Das der FrogKick geht das nehme ich an. Den bekommt man auch ohne Flossen hin. Die Frage ist wie effizient ist der Kick und wie sehen die «Turbolenzen» aus. Mit einer normalen Flosse wird beim richtigen Frog Kick das Wasser nach Hinten oder leicht nach oben geschoben. Wenn ich mir jemanden mit Splitfinns anschaue machen die Flossenblätter irgendwas.
Rückwärtsschwimmen geht auch ist aber sehr mühsam.
Natürlich sind die Split Finns leichter zum «paddeln» ist aber umso weniger effizient. Mit den üblichen Flossen kann ich mit weniger Flossenschläge die selbe Distanz abflösseln ergo sinkt der Gasverbrauch.
Bislang habe ich mit den Splitfins auch noch keinen Krampf im Unterschenkel gehabt. Bei anderen Flossen, da wir nie unter einer Stunde tauchen schon.
Krämpfe im Unterschenkel deuten meistens auf eine falsche Flossenschlag Technik hin oder der Muskel wird zu wenig gebraucht 🙂 Egal ob Frog oder Flutter kick.

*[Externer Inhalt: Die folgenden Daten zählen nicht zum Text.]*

(** C2: with labels, the total loss [forward] returns is a scalar, the sum
    of the [K] losses of the branches, where branch [i] is computed from
    the hidden state at depth [-i-1], refined by its own sub-layer, pooled
    and classified by the shared pooler and classifier; and [forward] does
    return when the head has between 1 and [length layers] branches, the
    layers have one batch size, there is at least one label and the loss
    of every branch is defined. *)
Theorem forward_total_loss_is_sum (labels : list Z) :
  (forall t avg,
     GRoIE.forward (GRoIE.init K config nl sd training) layers mask (Some labels)
       = Ok (t, avg) ->
     exists (ls : nat -> Q) (q : Q),
       (forall i, i < K ->
          HeadSpec.loss_of_branch config nl sd training layers mask labels i
            = Ok (ls i)) /\
       t = Scalar q /\ (q == sum_upto ls K)%Q) /\
  (forall (B : nat) (ls : nat -> Q),
     1 <= K -> K <= length layers -> 1 <= nl ->
     Forall (fun h : Hidden => length h = B) layers ->
     (forall i, i < K ->
        HeadSpec.loss_of_branch config nl sd training layers mask labels i
          = Ok (ls i)) ->
     exists (q : Q) (avg : Matrix),
       GRoIE.forward (GRoIE.init K config nl sd training) layers mask (Some labels)
         = Ok (Scalar q, avg) /\
       (q == sum_upto ls K)%Q).
Proof.
  split.
  - intros t avg H.
    apply forward_inv in H as (lg & ls & HK & Hlg & Hls & -> & _).
    change (GRoIE.count (GRoIE.init K config nl sd training)) with K in *.
    exists ls, (py_sum (map ls (seq 0 K))). split_and!.
    + intros i Hi. pose proof (Hls labels i eq_refl Hi) as Hl.
      pose proof (Hlg i Hi) as Hg.
      apply branch_logits_init_inv in Hg as (_ & _ & E).
      rewrite E in Hl. eapply branch_loss_init_inv. exact Hl.
    + reflexivity.
    + apply py_sum_seq.
  - intros B ls HK1 HK2 Hnl HB Hls.
    exists (py_sum (map ls (seq 0 K))),
      (mdiv (sum_dim0 (map (HeadSpec.logits_of_branch config nl sd training
                              layers mask) (seq 0 K))) K).
    split; [| apply py_sum_seq].
    apply (forward_init_ok K config nl sd training layers mask (Some labels) ls B);
      try assumption.
    intros lab i [= <-] Hi. split; [lia | apply Hls, Hi].
Qed.

(** C5, as the code has it: without labels the first component of the pair
    is [torch.Tensor(0)], a tensor with no element (it holds no value, and
    [item()] raises on it); the second is the aggregated logits. *)
Theorem forward_placeholder_is_empty :
  (forall t avg,
     GRoIE.forward (GRoIE.init K config nl sd training) layers mask None
       = Ok (t, avg) ->
     t = torch_Tensor_0 /\ numel t = 0 /\ item t = Raise ValueError /\
     avg = mdiv (sum_dim0 (map (HeadSpec.logits_of_branch config nl sd training
                                  layers mask) (seq 0 K))) K) /\
  (forall B : nat,
     1 <= K -> K <= length layers ->
     Forall (fun h : Hidden => length h = B) layers ->
     exists avg : Matrix,
       GRoIE.forward (GRoIE.init K config nl sd training) layers mask None
         = Ok (torch_Tensor_0, avg)).
Proof.
  split.
  - intros t avg H.
    apply forward_inv in H as (lg & ls & HK & Hlg & _ & -> & ->).
    change (GRoIE.count (GRoIE.init K config nl sd training)) with K in *.
    split_and!; try reflexivity.
    do 2 f_equal. apply map_ext_in. intros i Hi. apply in_seq in Hi.
    assert (HiK : i < K) by lia.
    apply Hlg, branch_logits_init_inv in HiK as (_ & _ & E). exact E.
  - intros B HK1 HK2 HB. eexists.
    apply (forward_init_ok K config nl sd training layers mask None
             (fun _ => 0%Q) B); try assumption.
    intros; discriminate.
Qed.

End Head.

Lemma forward_total_loss_is_sum_witness :
  exists (q : Q) (avg : Matrix),
    GRoIE.forward (M := Toy.modeling) (GRoIE.init 4 Toy.config 3 Toy.head_sd false)
      Toy.two_layers tt (Some Toy.two_labels) = Ok (Scalar q, avg) /\
    (q == sum_upto Toy.two_losses 4)%Q.
Proof.
  refine (proj2 (forward_total_loss_is_sum (M := Toy.modeling) (MS := toy_shapes)
                   4 Toy.config 3 Toy.head_sd false Toy.two_layers tt
                   Toy.two_labels) 2 Toy.two_losses _ _ _ _ _).
  - lia.
  - simpl. lia.
  - lia.
  - repeat constructor.
  - intros i Hi.
    destruct i as [| [| [| [| i]]]]; [reflexivity .. | lia].
Defined.

Lemma forward_placeholder_is_empty_witness :
  exists avg : Matrix,
    GRoIE.forward (M := Toy.modeling) (GRoIE.init 4 Toy.config 3 Toy.head_sd false)
      Toy.two_layers tt None = Ok (torch_Tensor_0, avg).
Proof.
  refine (proj2 (forward_placeholder_is_empty (M := Toy.modeling)
                   (MS := toy_shapes) 4 Toy.config 3 Toy.head_sd false
                   Toy.two_layers tt) 2 _ _ _).
  - lia.
  - simpl. lia.
  - repeat constructor.
Defined.

(** C5 as stated fails: on a batch of two unlabeled examples the first
    component is a tensor without elements, not a value equal to zero. *)
Lemma forward_placeholder_not_zero :
  exists (t : Tensor01) (avg : Matrix),
    GRoIE.forward (M := Toy.modeling) (GRoIE.init 4 Toy.config 3 Toy.head_sd false)
      Toy.two_layers tt None = Ok (t, avg) /\
    numel t = 0 /\
    item t = Raise ValueError /\
    (forall q : Q, t <> Scalar q).
Proof.
  eexists _, _. split; [vm_compute; reflexivity |].
  split_and!; [reflexivity | reflexivity | intros q; discriminate].
Qed.

End HeadTheorems.

(** ** The classification model *)

Module ModelFacts.
Import Tensor Modeling Spec TensorFacts GRoIEFacts.

Section Model.
Context {M : Modeling} {MS : ModelingShapes M}.
Variables (config : Config) (nl : nat) (sd : gmap string PTensor)
  (training : bool) (ids : Ids) (seg msk : option Ids).

Let self : BertForABSA.t := BertForABSA.init config nl sd training.
Let enc : list Hidden * Matrix * Mask :=
  BertModel config (sub "bert" sd) training ids seg msk.
Let branch : nat -> Matrix :=
  HeadSpec.logits_of_branch config nl (sub "groie" sd) training enc.1.1 enc.2.

(** [forward] runs the encoder once and hands its layers to the head. *)
Lemma forward_unfold (labels : option (list Z)) :
  BertForABSA.forward self ids seg msk labels =
    bindR (GRoIE.forward (GRoIE.init 4 config nl (sub "groie" sd) training)
             enc.1.1 enc.2 labels)
      (fun r => match labels with
                | Some _ => Ok (BertForABSA.Loss r.1)
                | None => Ok (BertForABSA.Logits r.2)
                end).
Proof.
  unfold BertForABSA.forward, self. simpl. fold enc.
  destruct enc as [[layers pooled] mask]. simpl.
  destruct (GRoIE.forward _ _ _ _) as [[loss logits] |]; reflexivity.
Qed.





End Model.
End ModelFacts.

(** ** The classification model: C4 *)

Module ModelTheorems.
Import Tensor Modeling Spec TensorFacts GRoIEFacts.

Section Model.
Context {M : Modeling} {MS : ModelingShapes M}.
Variables (config : Config) (nl : nat) (sd : gmap string PTensor)
  (training : bool) (ids : Ids) (seg msk : option Ids).

(** C4: with labels [forward] returns only the loss, a scalar, the sum of
    the losses of the 4 branches of the head on the layers of the encoder,
    and it does return, with that sum, when the loss of each of the 4
    branches is defined; without
    labels it returns only the aggregated logits, one row per example and
    one column per label, each entry the arithmetic mean of the entries of
    the logits of the 4 branches; so one unlabeled example and 3 labels
    give one vector of length 3. The encoder has at least 4 layers. *)
Theorem forward_loss_xor_logits :
  4 <= num_hidden_layers config ->
  let self := BertForABSA.init config nl sd training in
  let enc := BertModel config (sub "bert" sd) training ids seg msk in
  let branch := HeadSpec.logits_of_branch config nl (sub "groie" sd) training
                  enc.1.1 enc.2 in
  (forall labels out,
     BertForABSA.forward self ids seg msk (Some labels) = Ok out ->
     exists (ls : nat -> Q) (q : Q),
       (forall i, i < 4 ->
          HeadSpec.loss_of_branch config nl (sub "groie" sd) training
            enc.1.1 enc.2 labels i = Ok (ls i)) /\
       out = BertForABSA.Loss (Scalar q) /\ (q == sum_upto ls 4)%Q) /\
  (forall labels (ls : nat -> Q),
     1 <= nl ->
     (forall i, i < 4 ->
        HeadSpec.loss_of_branch config nl (sub "groie" sd) training
          enc.1.1 enc.2 labels i = Ok (ls i)) ->
     exists q : Q,
       BertForABSA.forward self ids seg msk (Some labels)
         = Ok (BertForABSA.Loss (Scalar q)) /\
       (q == sum_upto ls 4)%Q) /\
  exists logits : Matrix,
    BertForABSA.forward self ids seg msk None = Ok (BertForABSA.Logits logits) /\
    length logits = length ids /\
    Forall (fun r : Vector => length r = nl) logits /\
    (forall b c, b < length ids -> c < nl ->
       (entry logits b c ==
        sum_upto (fun i => entry (branch i) b c) 4 / inject_Z 4)%Q) /\
    (length ids = 1 -> nl = 3 -> exists v : Vector, logits = [v] /\ length v = 3).
Proof.
  intros Hlayers self enc branch.
  pose proof (BertModel_layers config (sub "bert" sd) training ids seg msk) as HL.
  pose proof (BertModel_batch config (sub "bert" sd) training ids seg msk) as HB.
  fold enc in HL, HB.
  assert (Hfwd : forall labels,
            BertForABSA.forward self ids seg msk labels =
            bindR (GRoIE.forward (GRoIE.init 4 config nl (sub "groie" sd) training)
                     enc.1.1 enc.2 labels)
              (fun r => match labels with
                        | Some _ => Ok (BertForABSA.Loss r.1)
                        | None => Ok (BertForABSA.Logits r.2)
                        end)).
  { intros labels. unfold BertForABSA.forward, self. simpl.
    fold enc. destruct enc as [[layers pooled] mask]. simpl.
    destruct (GRoIE.forward _ _ _ _) as [[loss logits] |]; reflexivity. }
  split_and!.
  - intros labels out H. rewrite Hfwd in H.
    apply bindR_Ok_inv in H as ([t avg] & H & [= <-]).
    apply forward_inv in H as (lg & ls & _ & Hlg & Hls & -> & _).
    change (GRoIE.count (GRoIE.init 4 config nl (sub "groie" sd) training))
      with 4 in *.
    exists ls, (py_sum (map ls (seq 0 4))). split_and!.
    + intros i Hi. pose proof (Hls labels i eq_refl Hi) as Hl.
      pose proof (Hlg i Hi) as Hg.
      apply branch_logits_init_inv in Hg as (_ & _ & Eg).
      rewrite Eg in Hl. eapply branch_loss_init_inv. exact Hl.
    + reflexivity.
    + apply (py_sum_seq ls 4).
  - intros labels ls Hnl Hloss.
    exists (py_sum (map ls (seq 0 4))). split; [| apply (py_sum_seq ls 4)].
    rewrite Hfwd.
    rewrite (forward_init_ok 4 config nl (sub "groie" sd) training enc.1.1 enc.2
               (Some labels) ls (length ids)); [reflexivity | lia | lia | exact HB |].
    intros lab i [= <-] Hi. split; [lia | apply Hloss, Hi].
  - exists (mdiv (sum_dim0 (map branch (seq 0 4))) 4).
    assert (Hshape : forall i, i < 4 -> shape (branch i) = repeat nl (length ids)).
    { intros i Hi. apply logits_of_branch_shape; first [exact MS | exact HB | lia]. }
    destruct (sum_dim0_seq branch (length ids) nl 3 Hshape) as [Hs He].
    assert (Hsd : shape (mdiv (sum_dim0 (map branch (seq 0 4))) 4)
                  = repeat nl (length ids)) by (rewrite shape_mdiv; exact Hs).
    destruct (shape_rows _ _ _ Hsd) as [Hlen Hrows].
    split_and!.
    + rewrite Hfwd.
      rewrite (forward_init_ok 4 config nl (sub "groie" sd) training enc.1.1 enc.2
                 None (fun _ => 0%Q) (length ids));
        [reflexivity | lia | lia | exact HB | intros; discriminate].
    + exact Hlen.
    + exact Hrows.
    + intros b c Hb Hc.
      rewrite (entry_mdiv _ 4 (length ids) nl) by assumption.
      rewrite He by assumption. reflexivity.
    + intros H1 ->. rewrite H1 in Hlen.
      destruct (mdiv (sum_dim0 (map branch (seq 0 4))) 4) as [| v [| w rest]];
        try discriminate.
      exists v. split; [reflexivity |]. inversion Hrows; assumption.
Qed.

End Model.

Lemma forward_loss_xor_logits_witness :
  exists logits : Matrix,
    BertForABSA.forward (M := Toy.modeling)
      (BertForABSA.init Toy.config 3 (OS.data <$> OS.m_params Toy.pretrained) false)
      [[1%Z; 0%Z]] None None None = Ok (BertForABSA.Logits logits) /\
    exists v : Vector, logits = [v] /\ length v = 3.
Proof.
  destruct (forward_loss_xor_logits (M := Toy.modeling) (MS := HeadTheorems.toy_shapes)
              Toy.config 3 (OS.data <$> OS.m_params Toy.pretrained) false
              [[1%Z; 0%Z]] None None) as (_ & _ & logits & Hf & _ & _ & _ & H1).
  - simpl. lia.
  - exists logits. split; [exact Hf | apply H1; reflexivity].
Defined.

End ModelTheorems.

(** ** The validation loss: C6 *)

Module ValidTheorems.
Import Tensor Modeling OS Data Env Eval Train Spec TensorFacts.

Ein gutes Beispiel ist ein Tauchpartner von mir der von Split-Fins auf Turtle Finns gewechselt hat und plötzlich gemerkt hat, dass man mit weniger Aufwand plötzlich schneller vorwärts kommt. Je grösser die Flaschen und je mehr gerödel mitgenommen wurde, umso wichtiger ist eine gute Flosse und gute Flossenschlagtechniken zu besitzen.